- Opening Delimiter -

(* ===== verification/MainLog.v ===== *)
(** * MainLog: what the main thread of the echo server logs

    Composes [EchoMain], [LogStream] and [AsyncLogger] along the life of [main] in
    [example/echo_server.cc]: [init_logger], the line with the settings, whatever the
    server logs on this thread, the line "exited", [shutdown_logger]
    ([include/coro_net/log.hpp]).  The thread goes through the calls of the logger step
    by step while the workers log on and the back end runs.  Before "exited" it is in
    [server.wait()], which returns once every worker has left [run]: that is an event
    here ([Signals.v] says when it happens).  The level is the default one, at which
    [LOG_INFO] logs. *)
From Stdlib Require Import Ascii String.
From S2P Require Import Prelude Interfaces EchoServer EchoMain LogStream LogFile AsyncLogger Fatal.

(** ** The lines *)

(** [cpus_str]; [std::to_string] prints the digits that [LogStream] prints. *)
Definition cpus_str (cpus : list Z) : text :=
  foldl (λ s c, s ++ default [] (convert c) ++ lit " ") [] cpus.

Definition listen_message {F} (c : command) (port nthr : Z) (cpus : list Z) : list (@item F) :=
  let sqpoll_m := env_u (CORO_SQPOLL_THREADS c) 4 in
  let fixed := negb (env_u (CORO_FIXED_BUFFERS c) 1 =? 0) in
  let buf_cap := env_u (CORO_BUF_CAPACITY c) 0 in
  let slot_sz := env_u (CORO_BUF_SLOT_SIZE c) (16 * 1024) in
  [ICString (Some (lit "listen :")); IInteger (port mod 2 ^ 16); ICString (Some (lit " workers="));
   IInteger nthr; ICString (Some (lit " sqpoll_threads=")); IInteger sqpoll_m;
   ICString (Some (lit " sqpoll_cpus=[")); IString (cpus_str cpus); ICString (Some (lit "]"));
   ICString (Some (lit " fixed_buffers=")); IInteger (if fixed then 1 else 0);
   ICString (Some (lit " buf_capacity=")); IInteger buf_cap; ICString (Some (lit " slot_size="));
   IInteger slot_sz].

(** [main] up to this line; an exception of [std::stoi] leaves it. *)
Definition main_message {F} (c : command) : option (list (@item F) + stoi_error) :=
  match argument (arg_port c) 8002, argument (arg_threads c) 4 with
  | inr e, _ | _, inr e => Some (inr e)
  | inl port, inl nthr =>
      cpus ← sqpoll_cpus (CORO_SQPOLL_CPUS c); Some (inl (listen_message c port nthr cpus))
  end.

Definition exited_message {F} : list (@item F) := [ICString (Some (lit "exited"))].

(** ** The thread *)

Section main_thread.
Context {S : Type} `{LogSink S} (new_sink : S).

Definition init_logger (s : @logger S) : option logger := exec new_sink EvInit s.
(** Its first step; the notification and the join follow. *)
Definition shutdown_logger (s : @logger S) : option logger := exec new_sink EvShutdown s.

(** What [main] has still to do before [shutdown_logger]: log a line, or [server.wait()]. *)
Inductive job : Type :=
  | JLog (line : text)
  | JWait.
Definition line_of (j : job) : list text := match j with JLog line => [line] | JWait => [] end.

Inductive main_at : Type :=
  | MInit        (* about to call [init_logger] *)
  | MCall        (* about to call [append] for the next line, in [wait], or about to call
                    [shutdown_logger] *)
  | MCheck       (* in [append], about to load [started_] *)
  | MAppend      (* about to lock [mutex_] *)
  | MNotify
  | MJoin
  | MReturned.

(** [place]: the place of the thread among those in [append]. *)
Record main_thread := mkMainThread {
  doing : main_at;
  place : nat;
  todo : list job;
  ended : bool;        (* the threads of the workers have ended *)
  log_ : @logger S;
}.

Definition go (p : main_thread) (d : main_at) (k : nat) (js : list job) (s : logger) : main_thread :=
  mkMainThread d k js (ended p) s.

Definition main_own (p : main_thread) : option main_thread :=
  let s := log_ p in
  match doing p, todo p with
  | MInit, js => s' ← init_logger s; Some (go p MCall 0 js s')
  | MCall, JLog line :: js =>
      s' ← exec new_sink (EvCall line) s;
      Some (if terminating_ s then go p MCall 0 js s'
            else go p MCheck (List.length (checking s)) (JLog line :: js) s')
  | MCall, JWait :: js => if ended p then Some (go p MCall 0 js s) else None
  | MCall, [] =>
      s' ← shutdown_logger s; Some (go p (if running_ s then MNotify else MReturned) 0 [] s')
  | MCheck, js =>
      s' ← exec new_sink (EvCheck (place p)) s;
      Some (if started_ s then go p MAppend (List.length (pending s)) js s'
            else go p MCall 0 (tail js) s')
  | MAppend, js => s' ← exec new_sink (EvAppend (place p)) s; Some (go p MCall 0 (tail js) s')
  | MNotify, js => s' ← exec new_sink EvNotifyAll s; Some (go p MJoin 0 js s')
  | MJoin, js => s' ← exec new_sink EvJoined s; Some (go p MReturned 0 js s')
  | MReturned, _ => None
  end.

(** A step of a worker or of the back end; there are none before [init_logger]. *)
Definition main_other (e : event) (p : main_thread) : option main_thread :=
  s' ← exec new_sink e (log_ p);
  match e, doing p with
  | _, MInit | _, MReturned => None
  | EvCheck i, MCheck => k ← shift i (place p); Some (mkMainThread MCheck k (todo p) (ended p) s')
  | EvAppend i, MAppend => k ← shift i (place p); Some (mkMainThread MAppend k (todo p) (ended p) s')
  | (EvCall _ | EvCheck _ | EvAppend _ | EvBackend), f =>
      Some (mkMainThread f (place p) (todo p) (ended p) s')
  | _, _ => None
  end.

Inductive main_event : Type :=
  | MnOwn
  | MnOther (e : event)
  | MnEnd.             (* the last worker leaves [run] *)

Definition main_exec (e : main_event) (p : main_thread) : option main_thread :=
  match e with
  | MnOwn => main_own p
  | MnOther e => main_other e p
  | MnEnd => Some (mkMainThread (doing p) (place p) (todo p) true (log_ p))
  end.

Fixpoint main_run (es : list main_event) (p : main_thread) : option main_thread :=
  match es with
  | [] => Some p
  | e :: es => p ← main_exec e p; main_run es p
  end.

Definition main_starts (js : list job) : main_thread := mkMainThread MInit 0 js false new_logger.
(** [main]: the line with the settings, the lines of [server.start()], [server.wait()],
    the line "exited". *)
Definition main_jobs (listen : text) (during : list text) (exited : text) : list job :=
  JLog listen :: (JLog <$> during) ++ [JWait; JLog exited].
End main_thread.

(** ** The lines are complete *)

Section texts.
Context {F : Type} (format_g : F → text).
Hypothesis format_g_short : ∀ v, zlen (format_g v) < kMaxNumericSize.
Abbreviation int_range := (λ c, - 2 ^ 31 ≤ c < 2 ^ 31).

Lemma numeral_short v : - 2 ^ 63 ≤ v < 2 ^ 64 → zlen (default [] (convert v)) ≤ 21.
Proof. intros Hv. by destruct (convert_ok v Hv) as (l & -> & ? & _). Qed.

Lemma cpus_str_short cpus : Forall int_range cpus → zlen (cpus_str cpus) ≤ 22 * zlen cpus.
Proof.
  unfold cpus_str. induction cpus as [|c cpus IH] using rev_ind; [done|].
  intros [Hall Hc]%Forall_app. apply Forall_cons in Hc as [Hc _].
  rewrite foldl_app. cbn [foldl]. rewrite !zlen_app.
  pose proof (numeral_short c ltac:(lia)). specialize (IH Hall).
  change (zlen (lit " ")) with 1. change (zlen [c]) with 1. lia.
Qed.

Lemma cpus_loop_ints fuel : ∀ q acc l, Forall int_range acc → cpus_loop fuel q acc = Some l → Forall int_range l.
Proof.
  induction fuel as [|fuel IH]; intros q acc l Hacc; destruct q as [|x q]; cbn [cpus_loop];
    try done; try (by intros [= <-]).
  destruct (strtol (x :: q)) as [c rest]. destruct (_ =? _)%nat; [by intros [= <-]|]. apply IH.
  destruct (0 <=? c); [|done]. apply Forall_app. split; [done|]. apply Forall_cons. split; [|done].
  unfold int_cast. pose proof (Z.mod_pos_bound (c + 2 ^ 31) (2 ^ 32)). lia.
Qed.

Lemma sqpoll_cpus_ints v l : sqpoll_cpus v = Some l → Forall int_range l.
Proof.
  unfold sqpoll_cpus. destruct v as [[|x v]|]; [by intros [= <-]| |by intros [= <-]].
  case_decide; [by intros [= <-]|]. by apply cpus_loop_ints.
Qed.

Lemma env_u_range v d : 0 ≤ d < 2 ^ 32 → 0 ≤ env_u v d < 2 ^ 32.
Proof.
  intros Hd. unfold env_u. destruct v as [[|x v]|]; [done| |done].
  destruct (strtoul (x :: v)) as [r [|y e]]; [|done]. unfold u32. rewrite u32_mod_val.
  pose proof (Z.mod_pos_bound r 4294967296). lia.
Qed.

Lemma argument_range a d n : int_range d → argument a d = inl n → int_range n.
Proof.
  intros Hd. unfold argument, stoi. destruct a as [a|]; [|by intros [= <-]].
  destruct (scan a) as [[m r]|]; [|done]. destruct (_ && _) eqn:Hb; [|done]. intros [= <-].
  apply andb_true_iff in Hb as [Hlo Hhi]. unfold INT_MIN, INT_MAX in *. lia.
Qed.

Lemma main_message_ok c msg cpus :
  main_message (F:=F) c = Some (inl msg) → sqpoll_cpus (CORO_SQPOLL_CPUS c) = Some cpus →
  Forall valid_item msg ∧ zlen (mjoin (rendered format_g <$> msg)) ≤ 240 + 22 * zlen cpus.
Proof.
  unfold main_message. destruct (argument (arg_port c) 8002) as [port|] eqn:Hp; [|done].
  destruct (argument (arg_threads c) 4) as [nthr|] eqn:Hn; [|done].
  intros Hmsg Hcpus. rewrite Hcpus in Hmsg. injection Hmsg as <-.
  apply argument_range in Hp; [|lia]. apply argument_range in Hn; [|lia].
  pose proof (cpus_str_short _ (sqpoll_cpus_ints _ _ Hcpus)) as Hc.
  pose proof (Z.mod_pos_bound port (2 ^ 16) ltac:(lia)) as Hpm.
  pose proof (env_u_range (CORO_SQPOLL_THREADS c) 4 ltac:(lia)) as H1.
  pose proof (env_u_range (CORO_BUF_CAPACITY c) 0 ltac:(lia)) as H2.
  pose proof (env_u_range (CORO_BUF_SLOT_SIZE c) (16 * 1024) ltac:(lia)) as H3.
  set (fx := if negb (env_u (CORO_FIXED_BUFFERS c) 1 =? 0) then 1 else 0).
  assert (Hfx : 0 ≤ fx ≤ 1) by (unfold fx; destruct (negb _); lia).
  assert (Hlen : ∀ v, - 2 ^ 63 ≤ v < 2 ^ 64 → zlen (default [] (convert v)) ≤ 21) by apply numeral_short.
  unfold listen_message. fold fx. split.
  - repeat constructor; cbn; lia.
  - cbn [fmap list_fmap rendered mjoin list_join]. rewrite !zlen_app.
    pose proof (Hlen (port mod 2 ^ 16) ltac:(lia)). pose proof (Hlen nthr ltac:(lia)).
    pose proof (Hlen (env_u (CORO_SQPOLL_THREADS c) 4) ltac:(lia)).
    pose proof (Hlen (env_u (CORO_BUF_CAPACITY c) 0) ltac:(lia)).
    pose proof (Hlen (env_u (CORO_BUF_SLOT_SIZE c) (16 * 1024)) ltac:(lia)).
    pose proof (Hlen fx ltac:(lia)).
    change (zlen (lit "listen :")) with 8. change (zlen (lit " workers=")) with 9.
    change (zlen (lit " sqpoll_threads=")) with 16. change (zlen (lit " sqpoll_cpus=[")) with 14.
    change (zlen (lit "]")) with 1. change (zlen (lit " fixed_buffers=")) with 15.
    change (zlen (lit " buf_capacity=")) with 14. change (zlen (lit " slot_size=")) with 11.
    change (zlen (@nil Ascii.ascii)) with 0. lia.
Qed.

(** A line of [main] with a short time stamp and thread. *)
Lemma main_line_exact ts tid file n msg : zlen ts ≤ 32 → zlen tid ≤ 16 → 0 ≤ n < 1000 →
  SourceFile file = lit "echo_server.cc" → Forall valid_item msg →
  ∃ l, log format_g (Plain 2) file n ts tid msg = Ok (l, false) ∧ zlen l ≤ 4000 ∧
    (zlen (mjoin (rendered format_g <$> msg)) ≤ 3700 → l = full_line format_g ts tid (Plain 2) msg file n).
Proof.
  intros Hts Htid Hn Hfile Hmsg.
  destruct (log_exact format_g format_g_short ts tid (Plain 2) msg file n Hmsg I ltac:(lia)) as (l & Hl & Hle & Hfull).
  exists l. split; [done|]. split; [done|]. intros Hlen. apply Hfull. unfold full_line, prefix, suffix.
  rewrite Hfile, !zlen_app, log_level_name_length. pose proof (numeral_short n ltac:(lia)).
  change (zlen (lit " ")) with 1. change (zlen (mjoin (rendered format_g <$> ctor_items (Plain 2)))) with 0.
  change (zlen (lit " - ")) with 3. change (zlen (lit "echo_server.cc")) with 14. change (zlen (lit ":")) with 1.
  change (zlen [newline]) with 1. lia.
Qed.
End texts.

(** ** Lemmas *)

Section kept_lines.
Context {S : Type} `{LogSink S} (new_sink : S).
Hypothesis new_sink_ok : sink_ok new_sink.
Hypothesis new_sink_text : sink_text new_sink = [].
Implicit Types s : @logger S.
Implicit Types p : @main_thread S.

(** No step of another thread overwrites buffers. *)
Lemma lost_append line s : lost (AsyncLogger.append line s) = lost s.
Proof.
  unfold AsyncLogger.append. destruct (current_ s) as [c|]; [|done].
  by destruct (zlen line <? avail c), (next_ s).
Qed.

Lemma lost_backend s s' : backend_step s = Some s' → lost s' = lost s.
Proof.
  unfold backend_step. destruct (thread_ s) as [t|]; [|done]. cbn [mbind option_bind].
  assert (Hfill : lost (fill t s) = lost s) by (unfold fill; by destruct (next_ s)).
  destruct (pt t); try done; try by intros [= <-].
  - destruct (buffers_ s); by intros [= <-].
  - unfold write_out. intros (out & _ & Hw)%bind_Some. apply bind_Some in Hw as (o & _ & Hw).
    set (s1 := if (25 <? _)%nat then _ else s) in Hw.
    assert (Hs1 : lost s1 = lost s) by (unfold s1; by destruct (_ <? _)%nat).
    clearbody s1. repeat case_match; simplify_eq; done.
  - intros [= <-]. unfold final. destruct (current_ s) as [c|]; [destruct (0 <? length_ c)|]; done.
  - unfold drain. intros (o & _ & Hw)%bind_Some. destruct o; by injection Hw as <-.
Qed.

- Closing Delimiter -

=== What needs to be done ===
Repeat exactly the lines from the first line of the records above through the line containing "IInteger nthr; ICString", both included, and nothing else.

=== Task result ===
(* ===== verification/MainLog.v ===== *)
(** * MainLog: what the main thread of the echo server logs

    Composes [EchoMain], [LogStream] and [AsyncLogger] along the life of [main] in
    [example/echo_server.cc]: [init_logger], the line with the settings, whatever the
    server logs on this thread, the line "exited", [shutdown_logger]
    ([include/coro_net/log.hpp]).  The thread goes through the calls of the logger step
    by step while the workers log on and the back end runs.  Before "exited" it is in
    [server.wait()], which returns once every worker has left [run]: that is an event
    here ([Signals.v] says when it happens).  The level is the default one, at which
    [LOG_INFO] logs. *)
From Stdlib Require Import Ascii String.
From S2P Require Import Prelude Interfaces EchoServer EchoMain LogStream LogFile AsyncLogger Fatal.

(** ** The lines *)

(** [cpus_str]; [std::to_string] prints the digits that [LogStream] prints. *)
Definition cpus_str (cpus : list Z) : text :=
  foldl (λ s c, s ++ default [] (convert c) ++ lit " ") [] cpus.

Definition listen_message {F} (c : command) (port nthr : Z) (cpus : list Z) : list (@item F) :=
  let sqpoll_m := env_u (CORO_SQPOLL_THREADS c) 4 in
  let fixed := negb (env_u (CORO_FIXED_BUFFERS c) 1 =? 0) in
  let buf_cap := env_u (CORO_BUF_CAPACITY c) 0 in
  let slot_sz := env_u (CORO_BUF_SLOT_SIZE c) (16 * 1024) in
  [ICString (Some (lit "listen :")); IInteger (port mod 2 ^ 16); ICString (Some (lit " workers="));
   IInteger nthr; ICString (Some (lit " sqpoll_threads=")); IInteger sqpoll_m;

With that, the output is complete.